= Ramon Martinez (fencing instructor) =

American master of fencing

Maestro Ramón Martínez is an American master of classical and historical fencing. He studied classical fencing with the late Maître d'Armes Frederick Rohdes in New York City for ten years. Maître Rohdes was one of the last fencing masters to teach fencing as a martial art, himself having learned a variety of historical fencing systems from his own master, Maître d'Armes Marcel Cabijos. During that time Mr. Martínez became assistant and protégé of Maître Rohdes and was the only one of his pupils permitted to teach with full authorization at the Rohdes Academy.

In all, Maestro Ramon Martínez has devoted over 40 years to the study and teaching of classical fencing.

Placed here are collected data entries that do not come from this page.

(** * Scat31: the rules engine of the card game "31" (Scat)

    A shallow embedding of [shared/src/game.ts] (hand values, the seeded
    deck, dealing, the turn/action state machine, showdown scoring and the
    per-viewer projection) and of the CPU policy of the server's game room,
    followed by the properties established about them.

    Conventions of the embedding.
    - A JavaScript [number] that only ever holds an integer (lives, counters,
      the seed, rank values) is a [Z]; array indices are [nat]; a hand value,
      which may be the fractional [threeOfKindValue], is a [Q].
    - [null] and [undefined] are [None]; the truthiness test the source
      applies to an optional string is [truthy].
    - Arrays are lists in array order, so the top of a pile is the last
      element; [state.players[i]] is the list lookup [players !! i].
    - The engine mutates its [GameState] in place; the embedding threads the
      state explicitly, and a call that returns a rejection still returns the
      state as the call left it. *)

From Stdlib Require Import ZArith QArith Qminmax Qround Lia Permutation.
From stdpp Require Import base list strings pretty.

Local Open Scope string_scope.
Local Open Scope list_scope.
Local Open Scope Z_scope.

(** ** Data model *)

Inductive Suit := SuitS | SuitH | SuitD | SuitC.

Inductive Rank :=
  | RA | RK | RQ | RJ | R10 | R9 | R8 | R7 | R6 | R5 | R4 | R3 | R2.

Record Card := mkCard { suit : Suit; rank : Rank; card_id : string }.

Inductive PlayerType := HUMAN | CPU.

(** The per-turn stage the engine attaches to the acting player. *)
Inductive TurnStage := START | DREW.

Record Player := mkPlayer {
  p_id : string;
  p_name : string;
  p_type : PlayerType;
  hand : list Card;
  lives : Z;
  eliminated : bool;
  (* server-only fields added through [p as any] *)
  turnStage : option TurnStage;
  drawnCardId : option string;
  tookDiscardId : option string
}.

Inductive Phase := PLAYING | KNOCKED | SHOWDOWN | HAND_OVER | GAME_OVER.

Record Rules := mkRules {
  startingLives : Z;
  allowKnockAnyScore : bool;
  knockMinScore : option Q;
  threeOfKindValue : option Q
}.

(** One constructor per message template pushed on [lastActionLog]; the
    arguments are the values interpolated in the template. *)
Inductive LogLine :=
  | LogReshuffled
  | LogDealt31 (winners : list string)
  | LogKnocks (name : string)
  | LogDrawsStock (name : string)
  | LogTakesDiscard (name : string)
  | LogDeclares31 (name : string)
  | LogDiscards (name : string)
  | LogShowdown (scores : list (string * Q))
  | LogKnockerSoleLowest (name : string)
  | LogTiesWithKnocker (name : string)
  | LogIsLowest (name : string)
  | LogText (text : string).

Record GameState := mkState {
  roomId : string;
  rules : Rules;
  players : list Player;
  dealerIndex : nat;
  turnIndex : nat;
  phase : Phase;
  knockedBy : option string;
  finalTurnsLeft : Z;
  stock : list Card;
  discard : list Card;
  lastActionLog : list LogLine;
  winnerId : option string;
  seed : Z
}.

Inductive Action :=
  | DRAW_STOCK
  | DRAW_DISCARD
  | DISCARD (cardId : string)
  | KNOCK.

(** The result of [applyAction]: [{ ok: true }] or [{ ok: false, error }]. *)
Inductive Result := Ok | Rejected (error : string).

(** ** Small helpers for the JavaScript idioms of the source *)

#[global] Instance Suit_eq_dec : EqDecision Suit.
Proof. solve_decision. Defined.

#[global] Instance Rank_eq_dec : EqDecision Rank.
Proof. solve_decision. Defined.

Definition suit_eqb (a b : Suit) : bool :=
  match a, b with
  | SuitS, SuitS | SuitH, SuitH | SuitD, SuitD | SuitC, SuitC => true
  | _, _ => false
  end.

Definition rank_index (r : Rank) : nat :=
  match r with
  | RA => 0 | RK => 1 | RQ => 2 | RJ => 3 | R10 => 4 | R9 => 5 | R8 => 6
  | R7 => 7 | R6 => 8 | R5 => 9 | R4 => 10 | R3 => 11 | R2 => 12
  end%nat.

Definition rank_eqb (a b : Rank) : bool := Nat.eqb (rank_index a) (rank_index b).

Definition phase_eqb (a b : Phase) : bool :=
  match a, b with
  | PLAYING, PLAYING | KNOCKED, KNOCKED | SHOWDOWN, SHOWDOWN
  | HAND_OVER, HAND_OVER | GAME_OVER, GAME_OVER => true
  | _, _ => false
  end.

(** [if (x)] on a [string | null]: null and the empty string are falsy. *)
Definition truthy (o : option string) : bool :=
  match o with
  | Some s => negb (String.eqb s "")
  | None => false
  end.

(** [arr.pop()]: the last element and the rest, [None] on an empty array. *)
Fixpoint pop {A} (l : list A) : option (A * list A) :=
  match l with
  | [] => None
  | x :: l' =>
      match pop l' with
      | None => Some (x, [])
      | Some (y, r) => Some (y, x :: r)
      end
  end.

(** [arr.findIndex(f)], with [None] for -1. *)
Fixpoint findIndex {A} (f : A -> bool) (l : list A) : option nat :=
  match l with
  | [] => None
  | x :: l' => if f x then Some 0%nat else S <$> findIndex f l'
  end.

(** [arr.find(f)] followed by an in-place update of the object found. *)
Fixpoint alterFirst {A} (f : A -> bool) (g : A -> A) (l : list A) : list A :=
  match l with
  | [] => []
  | x :: l' => if f x then g x :: l' else x :: alterFirst f g l'
  end.

(** ** Hand values *)

Definition rankValue (r : Rank) : Z :=
  match r with
  | RA => 11
  | RK | RQ | RJ => 10
  | R10 => 10 | R9 => 9 | R8 => 8 | R7 => 7 | R6 => 6
  | R5 => 5 | R4 => 4 | R3 => 3 | R2 => 2
  end.

(** The accumulator [{ S: 0, H: 0, D: 0, C: 0 }] of [handValue]. *)
Record SuitSums := mkSums { sumS : Z; sumH : Z; sumD : Z; sumC : Z }.

Definition addToSuit (acc : SuitSums) (c : Card) : SuitSums :=
  let v := rankValue (rank c) in
  match suit c with
  | SuitS => mkSums (sumS acc + v) (sumH acc) (sumD acc) (sumC acc)
  | SuitH => mkSums (sumS acc) (sumH acc + v) (sumD acc) (sumC acc)
  | SuitD => mkSums (sumS acc) (sumH acc) (sumD acc + v) (sumC acc)
  | SuitC => mkSums (sumS acc) (sumH acc) (sumD acc) (sumC acc + v)
  end.

Definition sumsBySuit (hand : list Card) : SuitSums :=
  fold_left addToSuit hand (mkSums 0 0 0 0).

(** [Math.max(...xs)] on a non-empty list of integers. *)
Definition maxOf (x : Z) (xs : list Z) : Z := fold_left Z.max xs x.

Definition bestSuitSum (hand : list Card) : Z :=
  let s := sumsBySuit hand in
  maxOf (sumS s) [sumH s; sumD s; sumC s].

Definition handValue (hand : list Card) (rules : Rules) : Q :=
  match hand with
  | [a; b; c] =>
      let natural :=
        inject_Z (Z.max (bestSuitSum hand)
                        (maxOf (rankValue (rank a))
                               [rankValue (rank b); rankValue (rank c)])) in
      match threeOfKindValue rules with
      | Some v =>
          if rank_eqb (rank a) (rank b) && rank_eqb (rank b) (rank c)
          then v else natural
      | None => natural
      end
  | _ => 0%Q
  end.

Definition hasExact31 (hand : list Card) (rules : Rules) : bool :=
  Qeq_bool (handValue hand rules) 31.

(** ** Deterministic RNG and the deck *)

Definition two32 : Z := 2 ^ 32.

(** One step of [makeRng]: [s = (1664525 * s + 1013904223) >>> 0]. The
    product stays below 2^53, so the double arithmetic is exact. *)
Definition lcgNext (s : Z) : Z := (1664525 * s + 1013904223) mod two32.

(** [[arr[i], arr[j]] = [arr[j], arr[i]]]. *)
Definition swap {A} (arr : list A) (i j : nat) : list A :=
  match arr !! i, arr !! j with
  | Some ai, Some aj => <[j := ai]> (<[i := aj]> arr)
  | _, _ => arr
  end.

(** The loop of [shuffleInPlace], [i] running down to 1; [rng() * (i + 1)]
    is [s * (i + 1) / 2^32], again exact in doubles. *)
Fixpoint shuffleLoop {A} (i : nat) (s : Z) (arr : list A) : list A :=
  match i with
  | O => arr
  | S i' =>
      let s' := lcgNext s in
      let j := Z.to_nat (s' * Z.of_nat (i + 1) / two32) in
      shuffleLoop i' s' (swap arr i j)
  end.

Definition shuffleInPlace {A} (arr : list A) (seed : Z) : list A :=
  shuffleLoop (length arr - 1) (seed mod two32) arr.

Definition suitName (s : Suit) : string :=
  match s with SuitS => "S" | SuitH => "H" | SuitD => "D" | SuitC => "C" end.

Definition rankName (r : Rank) : string :=
  match r with
  | RA => "A" | RK => "K" | RQ => "Q" | RJ => "J" | R10 => "10" | R9 => "9"
  | R8 => "8" | R7 => "7" | R6 => "6" | R5 => "5" | R4 => "4" | R3 => "3"
  | R2 => "2"
  end.

Definition allSuits : list Suit := [SuitS; SuitH; SuitD; SuitC].

Definition allRanks : list Rank :=
  [RA; RK; RQ; RJ; R10; R9; R8; R7; R6; R5; R4; R3; R2].

(** The 52 cards in creation order, with ids [`${suit}${rank}-${n++}`]. *)
Definition freshDeck : list Card :=
  imap (fun n sr => mkCard (fst sr) (snd sr)
                      (suitName (fst sr) +:+ rankName (snd sr) +:+ "-" +:+ pretty n))
       (s ← allSuits; r ← allRanks; [(s, r)]).

Definition makeDeck (seed : Z) : list Card := shuffleInPlace freshDeck seed.


(** ** Field updates

    The source assigns to fields of the state and of player objects; each
    assignment is a record copy here. *)

Definition setHand (h : list Card) (p : Player) : Player :=
  mkPlayer (p_id p) (p_name p) (p_type p) h (lives p) (eliminated p)
           (turnStage p) (drawnCardId p) (tookDiscardId p).

Definition setLives (l : Z) (e : bool) (p : Player) : Player :=
  mkPlayer (p_id p) (p_name p) (p_type p) (hand p) l e
           (turnStage p) (drawnCardId p) (tookDiscardId p).

Definition setTurn (st : option TurnStage) (d t : option string) (p : Player) : Player :=
  mkPlayer (p_id p) (p_name p) (p_type p) (hand p) (lives p) (eliminated p) st d t.

Definition setPlayers (ps : list Player) (s : GameState) : GameState :=
  mkState (roomId s) (rules s) ps (dealerIndex s) (turnIndex s) (phase s)
          (knockedBy s) (finalTurnsLeft s) (stock s) (discard s)
          (lastActionLog s) (winnerId s) (seed s).

Definition setTurnIndex (i : nat) (s : GameState) : GameState :=
  mkState (roomId s) (rules s) (players s) (dealerIndex s) i (phase s)
          (knockedBy s) (finalTurnsLeft s) (stock s) (discard s)
          (lastActionLog s) (winnerId s) (seed s).

Definition setPhase (ph : Phase) (s : GameState) : GameState :=
  mkState (roomId s) (rules s) (players s) (dealerIndex s) (turnIndex s) ph
          (knockedBy s) (finalTurnsLeft s) (stock s) (discard s)
          (lastActionLog s) (winnerId s) (seed s).

Definition setKnockedBy (k : option string) (s : GameState) : GameState :=
  mkState (roomId s) (rules s) (players s) (dealerIndex s) (turnIndex s) (phase s)
          k (finalTurnsLeft s) (stock s) (discard s)
          (lastActionLog s) (winnerId s) (seed s).

Definition setFinalTurnsLeft (n : Z) (s : GameState) : GameState :=
  mkState (roomId s) (rules s) (players s) (dealerIndex s) (turnIndex s) (phase s)
          (knockedBy s) n (stock s) (discard s)
          (lastActionLog s) (winnerId s) (seed s).

Definition setStock (st : list Card) (s : GameState) : GameState :=
  mkState (roomId s) (rules s) (players s) (dealerIndex s) (turnIndex s) (phase s)
          (knockedBy s) (finalTurnsLeft s) st (discard s)
          (lastActionLog s) (winnerId s) (seed s).

Definition setDiscard (d : list Card) (s : GameState) : GameState :=
  mkState (roomId s) (rules s) (players s) (dealerIndex s) (turnIndex s) (phase s)
          (knockedBy s) (finalTurnsLeft s) (stock s) d
          (lastActionLog s) (winnerId s) (seed s).

Definition setLog (l : list LogLine) (s : GameState) : GameState :=
  mkState (roomId s) (rules s) (players s) (dealerIndex s) (turnIndex s) (phase s)
          (knockedBy s) (finalTurnsLeft s) (stock s) (discard s)
          l (winnerId s) (seed s).

Definition setWinnerId (w : option string) (s : GameState) : GameState :=
  mkState (roomId s) (rules s) (players s) (dealerIndex s) (turnIndex s) (phase s)
          (knockedBy s) (finalTurnsLeft s) (stock s) (discard s)
          (lastActionLog s) w (seed s).

Definition setSeed (n : Z) (s : GameState) : GameState :=
  mkState (roomId s) (rules s) (players s) (dealerIndex s) (turnIndex s) (phase s)
          (knockedBy s) (finalTurnsLeft s) (stock s) (discard s)
          (lastActionLog s) (winnerId s) n.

He has also done extensive research in historical fencing. Many of the most prominent masters of the past centuries left elaborate, highly detailed treatises of the systems and styles which they taught. Ramon Martínez has spent years carefully and thoroughly researching these treatises in an effort to accurately reconstruct these varied styles. These ancient and historical forms are then taught as authentically as possible to those of his students who are interested. Ramon Martínez' goal is to teach, promote, and preserve this rare martial art.

Ramon Martínez is a past president of the Association for Historical Fencing (AHF), founded to promote, preserve and revive classical and historical fencing. He is also one of the founders of the International Masters at Arms Federation (IMAF).

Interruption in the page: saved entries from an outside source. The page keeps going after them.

(* ===== verification/_CoqProject ===== *)
-Q . S2P
Prelude.v
Strings.v
Core.v
Table.v
Sql.v
RedbKeys.v
Json.v
Concrete.v
Spec.v
SpecFacts.v
History.v
RedbStore.v
RedbRep.v
RedbRefine.v
Redb.v
SqliteStore.v
SqliteRep.v
SqliteRefine.v
Sqlite.v
Agreement.v
Proto.v
Server.v
ServerProps.v
Replay.v
ServerClaims.v
Sync.v
SyncProps.v
Converge.v
SyncClaims.v
Pass.v
PassClaims.v
Subscribe.v
SubscribeClaims.v
Programs.v
Concurrent.v
Delivery.v
ConcurrentClaims.v
Sdk.v
SdkClaims.v
EndToEnd.v
Text.v
Probe.v
Daemon.v
Lifecycle.v
Backends.v
UnitTests.v
(* ===== verification/RedbStore.v ===== *)
(** * RedbStore: the redb backend

    Models [crates/msgbus-store-redb/src/lib.rs].  The database is the committed
    tables together with the tables of the write transaction in progress:
    [begin_write] copies the former to the latter, [commit] the other way, and a
    transaction that returns early, or fails, leaves the committed tables alone.
    Every call into the engine goes through [io] and may fail. *)

From Stdlib Require Import String NArith ZArith.
From stdpp Require Import base strings list gmap.
From S2P Require Import Prelude Strings Core Table RedbKeys Json.

(** ** Tables and transactions *)

Record Tables (T : Type → Type) := mkTables {
  MESSAGES : T bytes;
  HEADS : T N;
  FIFO_MESSAGES : T bytes;
  FIFO_SEQUENCES : T N;
  TOMBSTONES : T bytes;
  PEER_SYNC : T bytes;
}.
Arguments mkTables {T} _ _ _ _ _ _.
Arguments MESSAGES {T} _.
Arguments HEADS {T} _.
Arguments FIFO_MESSAGES {T} _.
Arguments FIFO_SEQUENCES {T} _.
Arguments TOMBSTONES {T} _.
Arguments PEER_SYNC {T} _.

Record RedbStore (T : Type → Type) := mkRedb {
  committed : Tables T;
  txn : Tables T;
}.
Arguments mkRedb {T} _ _.
Arguments committed {T} _.
Arguments txn {T} _.

Definition storage_err (err : string) : MsgbusError := Storage err.

Inductive FifoFrontAction : Type := Ack | Reject.

Section redb.
Context {T : Type → Type} {OT : OrderedTable T} {B64 : Base64}.
Context {JM : Json StoredMessage} {JF : Json StoredFifoMessage}
        {JT : Json TombstoneRange} {JP : Json PeerSyncState}.

Abbreviation Txn := (M MsgbusError (Tables T)).
Abbreviation Op := (M MsgbusError (RedbStore T)).

Definition set_MESSAGES (t : T bytes) (s : Tables T) : Tables T :=
  mkTables t (HEADS s) (FIFO_MESSAGES s) (FIFO_SEQUENCES s) (TOMBSTONES s) (PEER_SYNC s).
Definition set_HEADS (t : T N) (s : Tables T) : Tables T :=
  mkTables (MESSAGES s) t (FIFO_MESSAGES s) (FIFO_SEQUENCES s) (TOMBSTONES s) (PEER_SYNC s).
Definition set_FIFO_MESSAGES (t : T bytes) (s : Tables T) : Tables T :=
  mkTables (MESSAGES s) (HEADS s) t (FIFO_SEQUENCES s) (TOMBSTONES s) (PEER_SYNC s).
Definition set_FIFO_SEQUENCES (t : T N) (s : Tables T) : Tables T :=
  mkTables (MESSAGES s) (HEADS s) (FIFO_MESSAGES s) t (TOMBSTONES s) (PEER_SYNC s).
Definition set_TOMBSTONES (t : T bytes) (s : Tables T) : Tables T :=
  mkTables (MESSAGES s) (HEADS s) (FIFO_MESSAGES s) (FIFO_SEQUENCES s) t (PEER_SYNC s).
Definition set_PEER_SYNC (t : T bytes) (s : Tables T) : Tables T :=
  mkTables (MESSAGES s) (HEADS s) (FIFO_MESSAGES s) (FIFO_SEQUENCES s) (TOMBSTONES s) t.

(** [txn.open_table(X).map_err(storage_err)?] *)
Definition open_table : Txn unit := io storage_err.

(** [table.get(key).map_err(storage_err)?] *)
Definition table_get {V} (sel : Tables T → T V) (key : string) : Txn (option V) :=
  io storage_err;;
  s ← get_state;
  mret (tbl_get key (sel s)).

(** [table.range(start..).map_err(storage_err)?] *)
Definition table_range {V} (sel : Tables T → T V) (start : string)
    : Txn (list (string * V)) :=
  io storage_err;;
  s ← get_state;
  mret (tbl_range start (sel s)).

(** [table.insert(key, value).map_err(storage_err)?], and [remove] *)
Definition table_insert {V} (sel : Tables T → T V) (set : T V → Tables T → Tables T)
    (key : string) (value : V) : Txn unit :=
  io storage_err;;
  modify (λ s, set (tbl_insert key value (sel s)) s).

Definition table_remove {V} (sel : Tables T → T V) (set : T V → Tables T → Tables T)
    (key : string) : Txn unit :=
  io storage_err;;
  modify (λ s, set (tbl_remove key (sel s)) s).

(** [item.map_err(storage_err)?] on each item of a range iterator *)
Definition next_item : Txn unit := io storage_err.

Definition begin_write : Op unit :=
  io storage_err;; modify (λ s, mkRedb (committed s) (committed s)).
Definition commit : Op unit :=
  io storage_err;; modify (λ s, mkRedb (txn s) (txn s)).
Definition begin_read : Op unit := io storage_err.

(** Work of a write transaction, and of a read transaction (a snapshot of the
    committed tables). *)
Definition in_txn {A} (m : Txn A) : Op A :=
  zoom txn (λ t s, mkRedb (committed s) t) m.
Definition in_read {A} (m : Txn A) : Op A := zoom committed (λ _ s, s) m.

Furthermore, Ramon Martínez is a researcher on the Spanish system of swordsmanship "La Verdadera Destreza", codified throughout the historical period known as "Siglo de Oro Español", having studied the old fencing techniques developed by such Masters as Don Jerónimo Sánchez de Carranza and Don Luis Pacheco de Narváez, among others.

He is recognized as a leading instructor in classical and historical fencing both in the U.S. and abroad, being considered a teacher on traditional fencing systems to other renowned members of the HEMA community, such as Cecil Longino, founder and head instructor of Academia della Spada in Seattle, Washington and Maestro Alberto Bomprezzi, founder and president of the Spanish Association for Historical Fencing (AEEA).

Ramon Martínez is a frequent instructor at the International Swordfighting and Martial Arts Convention (ISMAC), held in Detroit, Michigan every year. He is also a director of The Grand Assault of Arms, an annual open classical fencing tournament organized by the AHF in New York City.